Abstract:
OBJECTIVE: This exploratory study evaluates rating scale usage by experts from the European Reference Network for Rare Neurological Diseases (ERN-RND) for paediatric MD, considering factors like diagnosis, intellectual disability, age, and transition to adult care. The aim is to propose a preliminary framework for consistent application.
METHODS: A multicentre survey among 25 ERN-RND experts from 10 European countries examined rating scale usage in paediatric MD, categorizing MD into acute, non-progressive, and neurodegenerative types. Factors influencing scale choice and the transition to adult care practices were analysed. A comprehensive literature search was conducted to identify the earliest age of application of these scales in paediatric patients.

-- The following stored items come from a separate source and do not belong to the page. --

Lemma servedDirectory : directoryOk (cut_sources servedCut).
Proof.
  assert (cut_sources servedCut = [sampleSource]) as -> by (vm_compute; reflexivity).
  split; [exact (Forall_cons_2 _ _ _ sampleSource_fits (Forall_nil_2 _))| |vm_compute; reflexivity].
  intros [|[|i]] source Hi; [|done..]. injection Hi as <-. vm_compute. reflexivity.
Qed.
Lemma service_catalog_exact_witness : exists response,
  serve refuse sampleView (packet Operation.Catalog (requestPage 0 16)) = Some response /\
  clientCatalog 0 16 response = (Ok, MkRecorderCatalog 1 1 1 [sampleSource]).
Proof.
  assert (in_u64 (cut_generation servedCut)) as Hg by (vm_compute; split; done).
  assert (0 <= 0 <= size (cut_sources servedCut)) as Ho by (vm_compute; split; discriminate).
  destruct (service_catalog_exact refuse sampleView servedCut 0 16 eq_refl Hg servedDirectory Ho ltac:(lia))
    as (response & Hs & Hc).
  exists response. split; [exact Hs|].
  assert (cut_sources servedCut = [sampleSource] /\ cut_generation servedCut = 1) as [E1 E2] by (split; vm_compute; reflexivity).
  rewrite E1, E2 in Hc. exact Hc.
Defined.
Lemma service_block_exact_witness : exists response,
  serve refuse sampleView (packet Operation.Block (requestBlock 0 0 10 20)) = Some response /\
  (clientReadBlock 10 20 response).1 = Ok /\
  bc_bytes (clientReadBlock 10 20 response).2 = take 20 (drop 10 servedBlock).
Proof.
  assert (in_u64 (cut_generation servedCut)) as Hg by (vm_compute; split; done).
  assert (cut_blocks servedCut !! 0%nat = Some servedRange) as Hr by (vm_compute; reflexivity).
  assert (fits l_CorpusBlockRange servedRange) as Hf by (apply fits_checked; vm_compute; reflexivity).
  assert (readCorpusRetainedCompressedBlock (sv_publication sampleView) servedCut 0 = (Ok, (true, servedBlock))) as Hread
    by (vm_compute; reflexivity).
  destruct (service_block_exact refuse sampleView servedCut 0 0 10 20 servedRange true servedBlock eq_refl Hg
    (or_introl eq_refl) ltac:(mlia) Hr Hf Hread ltac:(mlia) ltac:(vm_compute; discriminate)
    ltac:(unfold kRecorderServiceMaximumBlockChunk; lia)) as (response & Hs & Hc).
  exists response. rewrite Hc. split; [exact Hs|]. split; reflexivity.
Defined.
End samples.
Definition parseBool (s : list Z) : option (bool * list Z) :=
  let s := skipWs s in
  match consumeLiteral literalTrue s with
  | Some s => Some (true, s)
  | None => s ← consumeLiteral literalFalse s; Some (false, s)
  end.

(** ** Skipping a value *)

Fixpoint skipDigits (s : list Z) : list Z :=
  match s with
  | c :: rest => if isDigit c then skipDigits rest else s
  | [] => []
  end.

(** At least one digit. *)
Definition someDigits (s : list Z) : option (list Z) :=
  if startsDigit s then Some (skipDigits s) else None.

Definition integerPart (s : list Z) : option (list Z) :=
  match s with
  | c :: rest =>
      if c =? Ch.zero then if startsDigit rest then None else Some rest
      else someDigits s
  | [] => None
  end.

Definition fractionPart (s : list Z) : option (list Z) :=
  match s with
  | c :: rest => if c =? Ch.dot then someDigits rest else Some s
  | [] => Some s
  end.

Definition exponentPart (s : list Z) : option (list Z) :=
  match s with
  | c :: rest =>
      if (c =? Ch.lower 5) || (c =? Ch.upperE)
      then someDigits (match rest with
                       | sign :: after =>
                           if (sign =? Ch.plus) || (sign =? Ch.minus) then after else rest
                       | [] => rest
                       end)
      else Some s
  | [] => Some s
  end.

Definition skipNumber (s : list Z) : option (list Z) :=
  let s := skipWs s in
  let s := match s with c :: rest => if c =? Ch.minus then rest else s | [] => s end in
  s ← integerPart s;
  s ← fractionPart s;
  s ← exponentPart s;
  if numberEnds s then Some s else None.

(** The outer [option] is fuel, the inner one the answer of the scanner. *)
Fixpoint skipValue (fuel : nat) (s : list Z) : option (option (list Z)) :=
  match fuel with
  | O => None
  | S fuel =>
      match skipWs s with
      | [] => Some None
      | c :: rest =>
          if c =? Ch.openBrace then
            let '(ends, s) := peek Ch.closeBrace rest in
            if ends then Some (parseObjectEnd s) else skipMembers fuel s
          else if c =? Ch.openBracket then
            let '(ends, s) := peek Ch.closeBracket rest in
            if ends then Some (parseArrayEnd s) else skipElements fuel s
          else if c =? Ch.quote then Some (snd <$> parseString (c :: rest))
          else if c =? 116 then Some (consumeLiteral literalTrue (c :: rest))
          else if c =? 102 then Some (consumeLiteral literalFalse (c :: rest))
          else if c =? 110 then Some (consumeLiteral literalNull (c :: rest))
          else Some (skipNumber (c :: rest))
      end
  end
with skipMembers (fuel : nat) (s : list Z) : option (option (list Z)) :=
  match fuel with
  | O => None
  | S fuel =>
      match parseKey s with
      | None => Some None
      | Some (_, s) =>
          match skipValue fuel s with
          | Some (Some s) =>
              let '(ends, s) := peek Ch.closeBrace s in
              if ends then Some (parseObjectEnd s)
              else match parseComma s with
                   | Some s => skipMembers fuel s
                   | None => Some (parseObjectEnd s)
                   end
          | result => result
          end
      end
  end
with skipElements (fuel : nat) (s : list Z) : option (option (list Z)) :=
  match fuel with
  | O => None
  | S fuel =>
      match skipValue fuel s with
      | Some (Some s) =>
          let '(ends, s) := peek Ch.closeBracket s in
          if ends then Some (parseArrayEnd s)
          else match parseComma s with
               | Some s => skipElements fuel s
               | None => Some (parseArrayEnd s)
               end
      | result => result
      end
  end.
Create HintDb shrinks.
#[export] Hint Resolve readWith_shrinks readPart_shrinks parseObject_shrinks parseStringArray_shorter
  parseInt64_shorter parseUint64Field_shorter parseUInt64_shorter parseString_shrinks
  parseBool_shorter : shrinks.

(** ** What is read from a text of bytes is made of bytes *)

Definition bytes (s : list Z) : Prop := Forall in_u8 s.

Lemma suffix_bytes s t : t `suffix_of` s -> bytes s -> bytes t.
Proof. intros [k ->] [_ H]%Forall_app. exact H. Qed.

Lemma consume_bytes c s t : consume c (skipWs s) = Some t -> bytes s -> bytes t.
Proof. intros [_ H]%consume_ws. by apply suffix_bytes. Qed.

Lemma skipWs_bytes s : bytes s -> bytes (skipWs s).
Proof. apply suffix_bytes, skipWs_suffix. Qed.

Lemma peek_bytes c s ends t : peek c s = (ends, t) -> bytes s -> bytes t.
Proof. unfold peek. intros [= _ <-]. apply skipWs_bytes. Qed.

Lemma parseString_bytes s v t : parseString s = Some (v, t) -> bytes s -> bytes v /\ bytes t.
Proof.
  intros E Hs. destruct (parseString_reads s v t Hs E) as (Hv & Ht & _). split; [done|].
  by eapply suffix_bytes.
Qed.

Lemma parseKey_bytes s key t : parseKey s = Some (key, t) -> bytes s -> bytes t.
Proof.
  unfold parseKey. destruct (parseString s) as [[k u]|] eqn:E; [|done]. cbn [mbind option_bind].
  destruct (consume _ _) as [v|] eqn:Ev; [|done]. cbn [mbind option_bind]. intros [= _ <-] Hs.
  eapply consume_bytes; [exact Ev|]. by eapply parseString_bytes.
Qed.

Lemma consumeLiteral_bytes literal s t : consumeLiteral literal s = Some t -> bytes s -> bytes t.
Proof. unfold consumeLiteral. case_bool_decide; [|done]. intros [= <-]. apply Forall_drop. Qed.

Lemma skipDigits_bytes s : bytes s -> bytes (skipDigits s).
Proof.
  unfold bytes. induction 1 as [|c s Hc Hs IH]; [constructor|]. cbn. destruct (isDigit c); [done|by constructor].
Qed.

Lemma someDigits_bytes s t : someDigits s = Some t -> bytes s -> bytes t.
Proof. unfold someDigits. destruct (startsDigit s); [|done]. intros [= <-]. apply skipDigits_bytes. Qed.

Lemma tail_bytes c s : bytes (c :: s) -> bytes s.
Proof. by intros [_ H]%Forall_cons. Qed.

Lemma skipNumber_bytes s t : skipNumber s = Some t -> bytes s -> bytes t.
Proof.
  unfold skipNumber. intros E Hs%skipWs_bytes. revert E Hs. generalize (skipWs s). clear s. intros s E Hs.
  set (u := match s with [] => _ | _ => _ end) in E.
  assert (bytes u) as Hu.
  { unfold u. destruct s as [|c s]; [done|]. destruct (c =? Ch.minus); [by eapply tail_bytes|done]. }
  destruct (integerPart u) as [v|] eqn:Ev; [|done]. cbn [mbind option_bind] in E.
  assert (bytes v) as Hv.
  { unfold integerPart in Ev. destruct u as [|c u']; [done|]. destruct (c =? Ch.zero).
    - destruct (startsDigit u'); [done|]. injection Ev as <-. by eapply tail_bytes.
    - by eapply someDigits_bytes. }
  destruct (fractionPart v) as [w|] eqn:Ew; [|done]. cbn [mbind option_bind] in E.
  assert (bytes w) as Hw.
  { unfold fractionPart in Ew. destruct v as [|c v']; [by injection Ew as <-|].
    destruct (c =? Ch.dot); [|by injection Ew as <-].
    eapply someDigits_bytes; [exact Ew|]. by eapply tail_bytes. }
  destruct (exponentPart w) as [x|] eqn:Ex; [|done]. cbn [mbind option_bind] in E.
  assert (bytes x) as Hx.
  { unfold exponentPart in Ex. destruct w as [|c w']; [by injection Ex as <-|].
    destruct (_ || _); [|by injection Ex as <-]. eapply someDigits_bytes; [exact Ex|].
    apply tail_bytes in Hw. destruct w' as [|sign after]; [done|].
    destruct (_ || _); [by eapply tail_bytes|done]. }
  destruct (numberEnds x); [|done]. by injection E as <-.
Qed.

Lemma skip_loops_bytes fuel : forall s, bytes s ->
  (forall t, skipValue fuel s = Some (Some t) -> bytes t) /\
  (forall t, skipMembers fuel s = Some (Some t) -> bytes t) /\
  (forall t, skipElements fuel s = Some (Some t) -> bytes t).
Proof.
  induction fuel as [|fuel IH]; intros s Hs; [done|]. split_and!; intros t.
  - cbn [skipValue]. pose proof (skipWs_bytes s Hs) as Hw. destruct (skipWs s) as [|c rest]; [done|].
    destruct (c =? Ch.openBrace); [|destruct (c =? Ch.openBracket)].
    + destruct (peek _ rest) as [ends u] eqn:Ep. apply peek_bytes in Ep; [|by eapply tail_bytes].
      destruct ends; [intros [= E]; by eapply consume_bytes|]. by apply IH.
    + destruct (peek _ rest) as [ends u] eqn:Ep. apply peek_bytes in Ep; [|by eapply tail_bytes].
      destruct ends; [intros [= E]; by eapply consume_bytes|]. by apply IH.
    + destruct (c =? Ch.quote).
      { destruct (parseString _) as [[? ?]|] eqn:E; [|done]. intros [= <-]. by eapply parseString_bytes. }
      repeat (match goal with |- context [if ?b then _ else _] => destruct b end;
        [intros [= E]; by eapply consumeLiteral_bytes|]).
      intros [= E]. by eapply skipNumber_bytes.
  - cbn [skipMembers]. destruct (parseKey s) as [[key u]|] eqn:Ek; [|done].
    apply parseKey_bytes in Ek; [|done]. destruct (skipValue fuel u) as [[v|]|] eqn:Ev; [|done|done].
    apply IH in Ev; [|done]. destruct (peek _ v) as [ends w] eqn:Ep. apply peek_bytes in Ep; [|done].
    destruct ends; [intros [= E]; by eapply consume_bytes|].
    destruct (parseComma w) as [x|] eqn:Ec; [|intros [= E]; by eapply consume_bytes].
    apply consume_bytes in Ec; [|done]. by apply IH.
  - cbn [skipElements]. destruct (skipValue fuel s) as [[v|]|] eqn:Ev; [|done|done].
    apply IH in Ev; [|done]. destruct (peek _ v) as [ends w] eqn:Ep. apply peek_bytes in Ep; [|done].
    destruct ends; [intros [= E]; by eapply consume_bytes|].
    destruct (parseComma w) as [x|] eqn:Ec; [|intros [= E]; by eapply consume_bytes].
    apply consume_bytes in Ec; [|done]. by apply IH.
Qed.

Lemma skip_bytes s t : skip s = Some t -> bytes s -> bytes t.
Proof.
  intros E Hs. destruct (skip_total s) as [Ef _]. rewrite E in Ef. destruct (skip_loops_bytes (skipFuel s) s Hs) as (Hv & _ & _). by apply Hv in Ef.
Qed.

Lemma stringElements_bytes fuel : forall s values t, bytes s ->
  stringElements fuel s = Some (Some (values, t)) -> Forall bytes values /\ bytes t.
Proof.
  induction fuel as [|fuel IH]; intros s values t Hs; [done|]. cbn [stringElements].
  destruct (parseString s) as [[value u]|] eqn:Ep; [|done].
  destruct (parseString_bytes _ _ _ Ep Hs) as [Hv Hu].
  destruct (peek _ u) as [ends v] eqn:Ek. apply peek_bytes in Ek; [|done].
  destruct ends; [by intros [= <- <-]; repeat constructor|].
  destruct (parseComma v) as [w|] eqn:Ec; [|by intros [= <- <-]; repeat constructor].
  apply consume_bytes in Ec; [|done]. destruct (stringElements fuel w) as [[[vs x]|]|] eqn:E; try done.
  intros [= <- <-]. destruct (IH _ _ _ Ec E). split; [by constructor|done].
Qed.

(** Reading leaves the object in [inv] and the text made of bytes. *)
Definition keeps {T} (inv : T -> Prop) (read : reader T) : Prop :=
  forall s object object' t, bytes s -> inv object -> read s object = Some (object', t) ->
    inv object' /\ bytes t.
(* ===== verification/Instrument.v ===== *)
(** * Instrument: instrument_metadata.json

    Models Runtime/src/Corpus/InstrumentMetadata.{hpp,cpp}: what the recorder infers from an
    exchange, a market and a symbol, and the sidecar document with its parser. *)
From stdpp Require Import base list numbers strings.
From S2P Require Import Prelude Codec Json JsonObject.
Local Open Scope Z_scope.

Record InstrumentMetadata := MkInstrumentMetadata {
  im_exchange : list Z;
  im_exchangeSource : list Z;
  im_market : list Z;
  im_marketSource : list Z;
  im_symbol : list Z;
  im_symbolSource : list Z;
  im_instrumentType : list Z;
  im_instrumentTypeSource : list Z;
  im_baseAsset : option (list Z);
  im_baseAssetSource : list Z;
  im_quoteAsset : option (list Z);
  im_quoteAssetSource : list Z;
  im_settlementAsset : option (list Z);
  im_settlementAssetSource : list Z;
  im_priceScaleDigits : option Z;
  im_priceScaleDigitsSource : list Z;
  im_qtyScaleDigits : option Z;
  im_qtyScaleDigitsSource : list Z;
  im_canonicalBaseMultiplier : option Z;
  im_nativeBaseMultiplier : option Z;
  im_pricePowerOfTenAdjustment : option Z;
  im_spotQuantityPowerOfTenAdjustment : option Z;
  im_denominationGeneration : option Z;
  im_denominationCatalogDigest : option (list Z);
  im_denominationSource : list Z;
  im_tickSizeE8 : option Z;
  im_tickSizeSource : list Z;
  im_lotSizeE8 : option Z;
  im_lotSizeSource : list Z;
  im_contractBaseQtyE8 : option Z;
  im_contractBaseQtySource : list Z;
  im_priceBasisQtyE8 : option Z;
  im_priceBasisQtySource : list Z;
  im_expiryUtcNs : option Z;
  im_expiryUtcNsSource : list Z;
  im_instrumentStatus : option (list Z);
  im_instrumentStatusSource : list Z;
  im_metadataSource : list Z;
  im_metadataWarning : option (list Z);
}.
#[export] Instance InstrumentMetadata_eta : Eta InstrumentMetadata := fun r =>
  MkInstrumentMetadata (im_exchange r) (im_exchangeSource r) (im_market r) (im_marketSource r)
    (im_symbol r) (im_symbolSource r) (im_instrumentType r) (im_instrumentTypeSource r)
    (im_baseAsset r) (im_baseAssetSource r) (im_quoteAsset r) (im_quoteAssetSource r)
    (im_settlementAsset r) (im_settlementAssetSource r) (im_priceScaleDigits r)
    (im_priceScaleDigitsSource r) (im_qtyScaleDigits r) (im_qtyScaleDigitsSource r)
    (im_canonicalBaseMultiplier r) (im_nativeBaseMultiplier r) (im_pricePowerOfTenAdjustment r)
    (im_spotQuantityPowerOfTenAdjustment r) (im_denominationGeneration r)
    (im_denominationCatalogDigest r) (im_denominationSource r) (im_tickSizeE8 r)
    (im_tickSizeSource r) (im_lotSizeE8 r) (im_lotSizeSource r) (im_contractBaseQtyE8 r)
    (im_contractBaseQtySource r) (im_priceBasisQtyE8 r) (im_priceBasisQtySource r)
    (im_expiryUtcNs r) (im_expiryUtcNsSource r) (im_instrumentStatus r)
    (im_instrumentStatusSource r) (im_metadataSource r) (im_metadataWarning r).
Definition newInstrument : InstrumentMetadata :=
  MkInstrumentMetadata [] (bytes_of_string "unknown") [] (bytes_of_string "unknown") []
    (bytes_of_string "unknown") [] (bytes_of_string "unknown") None (bytes_of_string "unknown")
    None (bytes_of_string "unknown") None (bytes_of_string "unknown") None
    (bytes_of_string "unknown") None (bytes_of_string "unknown") None None None None None None
    (bytes_of_string "unknown") None (bytes_of_string "unknown") None
    (bytes_of_string "unknown") None (bytes_of_string "unknown") None
    (bytes_of_string "unknown") None (bytes_of_string "unknown") None
    (bytes_of_string "unknown") (bytes_of_string "recorder_inference") None.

RESULTS: The study identifies various rating scales and establishes their usage frequencies for different MDs. Experts highlighted the need for standardized scales and proposed preliminary evaluation strategies based on clinical contexts. Challenges in applying scales to young, non-cooperative patients were acknowledged.
CONCLUSIONS: The study recommends developing standardized rating scales for paediatric MDs to improve evaluations and data collection. It suggests potential scales for specific clinical scenarios to better evaluate disease progression. Comprehensive, patient-centred care remains crucial during the transition to adult care, despite the identified challenges. This exploratory approach aims to enhance patient outcomes and care.
METHODS: A multicentre survey among 25 ERN-RND experts from 10 European countries examined rating scale usage in paediatric MD, categorizing MD into acute, non-progressive, and neurodegenerative types. Factors influencing scale choice and the transition to adult care practices were analysed. A comprehensive literature search was conducted to identify the earliest age of application of these scales in paediatric patients.
RESULTS: The study identifies various rating scales and establishes their usage frequencies for different MDs. Experts highlighted the need for standardized scales and proposed preliminary evaluation strategies based on clinical contexts. Challenges in applying scales to young, non-cooperative patients were acknowledged.
CONCLUSIONS: The study recommends developing standardized rating scales for paediatric MDs to improve evaluations and data collection. It suggests potential scales for specific clinical scenarios to better evaluate disease progression. Comprehensive, patient-centred care remains crucial during the transition to adult care, despite the identified challenges. This exploratory approach aims to enhance patient outcomes and care.
摘要:
目的:这项探索性研究评估了欧洲罕见神经系统疾病参考网络(ERN-RND)专家对儿科MD的评定量表使用情况,考虑到诊断等因素,智力残疾,年龄,过渡到成人护理。目的是为一致应用提出一个初步框架。
方法:对来自10个欧洲国家的25名ERN-RND专家进行了一项多中心调查,检查了儿科MD的使用情况,将MD分类为急性,非进步,和神经退行性类型。分析了影响量表选择和向成人护理实践过渡的因素。进行了全面的文献检索,以确定在儿科患者中使用这些量表的最早年龄。
结果:该研究确定了各种评分量表,并确定了不同MD的使用频率。专家们强调了标准化量表的必要性,并提出了基于临床背景的初步评估策略。将量表应用于年轻人的挑战,不合作的患者被确认。
结论:该研究建议开发儿科MD的标准化评定量表,以改善评估和数据收集。它提出了特定临床情景的潜在量表,以更好地评估疾病进展。全面,在向成人护理过渡期间,以患者为中心的护理仍然至关重要,尽管已确定的挑战。这种探索性方法旨在提高患者的预后和护理。
方法:对来自10个欧洲国家的25名ERN-RND专家进行了一项多中心调查,检查了儿科MD的使用情况,将MD分类为急性,非进步,和神经退行性类型。分析了影响量表选择和向成人护理实践过渡的因素。进行了全面的文献检索,以确定在儿科患者中使用这些量表的最早年龄。
结果:该研究确定了各种评分量表,并确定了不同MD的使用频率。专家们强调了标准化量表的必要性,并提出了基于临床背景的初步评估策略。将量表应用于年轻人的挑战,不合作的患者被确认。
结论:该研究建议开发儿科MD的标准化评定量表,以改善评估和数据收集。它提出了特定临床情景的潜在量表,以更好地评估疾病进展。全面,在向成人护理过渡期间,以患者为中心的护理仍然至关重要,尽管已确定的挑战。这种探索性方法旨在提高患者的预后和护理。